## PROBLEM DESCRIPTION:
Print, from the listing below, the lines starting at the line containing "- intros q [->|Hq]%snoc_prefix" and ending at the line containing "split; [split; [split|]|].", exactly as they stand, and print nothing else.

## THE DATA:
(** A directory [R] below which only new entries have been made. *)
Record growing (R : list string) (t0 : os.tree) (ms0 : modes) (t : os.tree) (ms : modes) : Prop := {
  gr_tree : os.within R (<[R := os.NDir]> t0) t;
  gr_modes q : ¬ R `prefix_of` q → ms !! q = ms0 !! q;
}.

Section root.
  Context (R : list string) (t0 : os.tree) (ms0 : modes).
  Context (HR : osx.creatable t0 R) (Hms : ∀ q, R `prefix_of` q → ms0 !! q = None).

Lemma growing_start : growing R t0 ms0 (<[R := os.NDir]> t0) ms0.
Proof using All. split; [|done]. by apply os.within_refl, osx.real_dir_made. Qed.

(** A name below the directory that is not taken can be made a directory. *)
Lemma growing_creatable t ms x :
  growing R t0 ms0 t ms → plain x → os.slashless x → (∀ q, R ++ [x] `prefix_of` q → t !! q = None) →
  osx.creatable t (R ++ [x]).
Proof using All.
  intros [[Hd _] _] Hp Hs Hn. split.
  - apply Forall_app; split; [apply HR|by apply Forall_singleton].
  - apply Forall_app; split; [apply HR|by apply Forall_singleton].
  - intros q [->|Hq]%snoc_prefix Hne; [done|]. by apply Hd.
  - done.
  - by destruct R.
Qed.

(** Materializing into a new name. *)
Lemma growing_untouched t ms t' ms' x :
  growing R t0 ms0 t ms → untouched_outside (R ++ [x]) t t' ms ms' → growing R t0 ms0 t' ms'.
Proof using All.
  intros [[Hd Hsame] Hm] (Ht & Hm' & _ & Hl).
  assert (∀ q, ¬ os.inside R q → ¬ R ++ [x] `prefix_of` q) as Hout.
  { intros q Hq Hx. apply Hq. split; [by eapply prefix_app_l|].
    intros ->. apply prefix_length in Hx. rewrite length_app in Hx. simpl in Hx. lia. }
  split; [split; [split|]|].
  - intros q Hq. pose proof (os.rd_up _ _ Hd q Hq) as He. unfold os.entry in *.
    case_bool_decide; [done|]. rewrite Ht; [done|]. apply Hout. intros [Hi Hne]. apply Hne.
    by apply (anti_symm prefix).
  - intros q target Hq. destruct (decide (R ++ [x] `prefix_of` q)) as [Hx|Hx]; [by apply Hl|].
    rewrite Ht by done. by apply Hd.
  - intros q Hq. rewrite Ht by (by apply Hout). by apply Hsame.
  - intros q Hq. rewrite Hm'; [by apply Hm|]. intros Hx. apply Hq. by eapply prefix_app_l.
Qed.

(** Writing a file into the directory. *)
Lemma growing_write t ms x body t' :
  growing R t0 ms0 t ms → plain x → os.slashless x →
  writeFile t (os.path_Join (os.abs_path R) x) body = Ok t' →
  t' = <[R ++ [x] := os.NFile body]> t ∧ growing R t0 ms0 t' ms.
Proof using All.
  intros [Hw Hm] Hp Hs. rewrite child_path by (apply HR || done). unfold writeFile.
  destruct (os.WriteFile _ _ _) as [t1|] eqn:E; [|done]. intros [= <-].
  apply (os.WriteFile_below R) in E as ->.
  - split; [done|]. split; [|done]. apply (os.within_trans _ _ t); [done|].
    apply (os.within_alter _ _ _ (Some _)); [apply Hw|by apply inside_app|done].
  - apply Hw.
  - by apply prefix_app_r.
  - apply Forall_app; split; [apply HR|by apply Forall_singleton].
  - apply Forall_app; split; [apply HR|by apply Forall_singleton].
  - by destruct R.
Qed.

Lemma growing_removed t ms :
  growing R t0 ms0 t ms → osx.RemoveAll t (os.abs_path R) = t0 ∧ remove_modes ms t (os.abs_path R) = ms0.
Proof using All.
  intros [[Hd Hsame] Hm]. split; [by apply osx.RemoveAll_made|]. by apply (remove_modes_made t0).
Qed.
End root.

Lemma names_plain :
  Forall (λ x, plain x ∧ os.slashless x)
    ["baseline"; "patch"; "docker-compose.yaml"; "otel.yaml"; "baseline.env"; "patch.env"; "manifest.json"].
Proof.
  assert (∀ x, bool_decide (plain x ∧ slash ∉ bytes x) = true → plain x ∧ os.slashless x) as H
    by (intros x Hx; by apply bool_decide_eq_true in Hx).
  repeat constructor; by apply H.
Qed.

Section build.
  Context `{GL : GitLaws} {GB : GitBatch} `{GoSHA} `{PairJSON} `{GoDocker} (environ : list string).
  Context (R : list string) (t0 : os.tree) (ms0 : modes).
  Context (HR : osx.creatable t0 R) (Hms : ∀ q, R `prefix_of` q → ms0 !! q = None).
  Context (ctxs : nat → option string) (bundled : string → option string).

Lemma write_files_growing id opts bp pp t ms res t' :
  growing R t0 ms0 t ms →
  write_files bundled (os.abs_path R) (env_of id (os.abs_path R) opts bp pp) t = (res, t') →
  growing R t0 ms0 t' ms.
Proof using All.
  intros Hg. unfold write_files, env_of, side_of. simpl. unfold writeEmbedded, writeEnvFile.
  assert (∀ x t body t1, x ∈ ["docker-compose.yaml"; "otel.yaml"; "baseline.env"; "patch.env"; "manifest.json"] →
    growing R t0 ms0 t ms → writeFile t (os.path_Join (os.abs_path R) x) body = Ok t1 →
    growing R t0 ms0 t1 ms) as Hstep.
  { intros x t1 body t2 Hx Hg1 Hw. pose proof names_plain as Hn. rewrite Forall_forall in Hn.
    destruct (Hn x) as [Hp Hs]; [by do 2 right|].
    by apply (growing_write R t0 ms0 HR Hms t1 ms x body) in Hw as [_ ?]. }
  destruct (bundled "compose.yaml") as [c1|]; [|by intros [= _ <-]].
  destruct (writeFile t _ c1) as [t1|] eqn:E1; [|by intros [= _ <-]].
  apply Hstep in E1; [|set_solver|done].
  destruct (bundled "otel.yaml") as [c2|]; [|by intros [= _ <-]].
  destruct (writeFile t1 _ c2) as [t2|] eqn:E2; [|by intros [= _ <-]].
  apply Hstep in E2; [|set_solver|done].
  destruct (writeFile t2 _ _) as [t3|] eqn:E3; [|by intros [= _ <-]].
  apply Hstep in E3; [|set_solver|done].
  destruct (writeFile t3 _ _) as [t4|] eqn:E4; [|by intros [= _ <-]].
  apply Hstep in E4; [|set_solver|done].
  destruct (env_Marshal _) as [raw|]; [|by intros [= _ <-]].
  destruct (writeFile t4 _ _) as [t5|] eqn:E5; [|by intros [= _ <-]].
  apply Hstep in E5; [|set_solver|done]. by intros [= _ <-].
Qed.

Lemma build_growing id opts bp pp w1 res w' ms' :
  build environ ctxs bundled opts (env_of id (os.abs_path R) opts bp pp) (w1, <[R := os.NDir]> t0) ms0 =
    (res, w', ms') →
  w'.1 = w1 ∧ growing R t0 ms0 w'.2 ms'.
Proof using All.
  pose proof names_plain as Hn. rewrite Forall_forall in Hn.
  destruct (Hn "baseline") as [Hbp Hbs]; [set_solver|]. destruct (Hn "patch") as [Hpp Hps]; [set_solver|].
  pose proof (growing_start R t0 ms0 HR Hms) as Hg0.
  unfold build. simpl. rewrite !child_path by (apply HR || done).
  destruct (Materialize _ _ _ _ _ _ _) as [[res1 wa] msa] eqn:E1.
  apply Materialize_inside in E1 as [Hw1 Hr1]; [|by apply (growing_creatable R t0 ms0 HR Hms _ ms0); eauto using child_none|].
  2: { intros q Hq. apply Hms. by eapply prefix_app_l. }
  destruct res1 as [[]|e]; [|destruct Hr1 as [Ha Hb]; intros [= _ <- <-]; by rewrite Hw1, Ha, Hb].
  simpl in Hw1, Hr1. pose proof (growing_untouched R t0 ms0 HR Hms _ _ _ _ _ Hg0 Hr1) as Hga.
  destruct (Materialize _ _ _ _ _ wa _) as [[res2 wb] msb] eqn:E2.
  apply Materialize_inside in E2 as [Hw2 Hr2].
  2: { apply (growing_creatable R t0 ms0 HR Hms _ msa); [done..|]. intros q Hq.
       rewrite (proj1 Hr1) by (by apply (apart R "patch")). by eapply child_none. }
  2: { intros q Hq. rewrite (proj1 (proj2 Hr1)) by (by apply (apart R "patch")). apply Hms. by eapply prefix_app_l. }
  destruct res2 as [[]|e]; [|destruct Hr2 as [Ha Hb]; intros [= _ <- <-]; by rewrite Hw2, Ha, Hb].
  pose proof (growing_untouched R t0 ms0 HR Hms _ _ _ _ _ Hga Hr2) as Hgb.
  destruct (rbind _ _) as [u|e] eqn:Es; [|intros [= _ <- <-]; by rewrite Hw2].
  destruct (write_files _ _ _ _) as [[u'|e] t] eqn:Ef; eapply (write_files_growing _ _ _ _ _ msb) in Ef; try done;
    intros [= _ <- <-]; by rewrite <- Hw1, <- Hw2.
Qed.
End build.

## THE COMPLETED TASK:
  - intros q [->|Hq]%snoc_prefix Hne; [done|]. by apply Hd.
  - done.
  - by destruct R.
Qed.

(** Materializing into a new name. *)
Lemma growing_untouched t ms t' ms' x :
  growing R t0 ms0 t ms → untouched_outside (R ++ [x]) t t' ms ms' → growing R t0 ms0 t' ms'.
Proof using All.
  intros [[Hd Hsame] Hm] (Ht & Hm' & _ & Hl).
  assert (∀ q, ¬ os.inside R q → ¬ R ++ [x] `prefix_of` q) as Hout.
  { intros q Hq Hx. apply Hq. split; [by eapply prefix_app_l|].
    intros ->. apply prefix_length in Hx. rewrite length_app in Hx. simpl in Hx. lia. }
  split; [split; [split|]|].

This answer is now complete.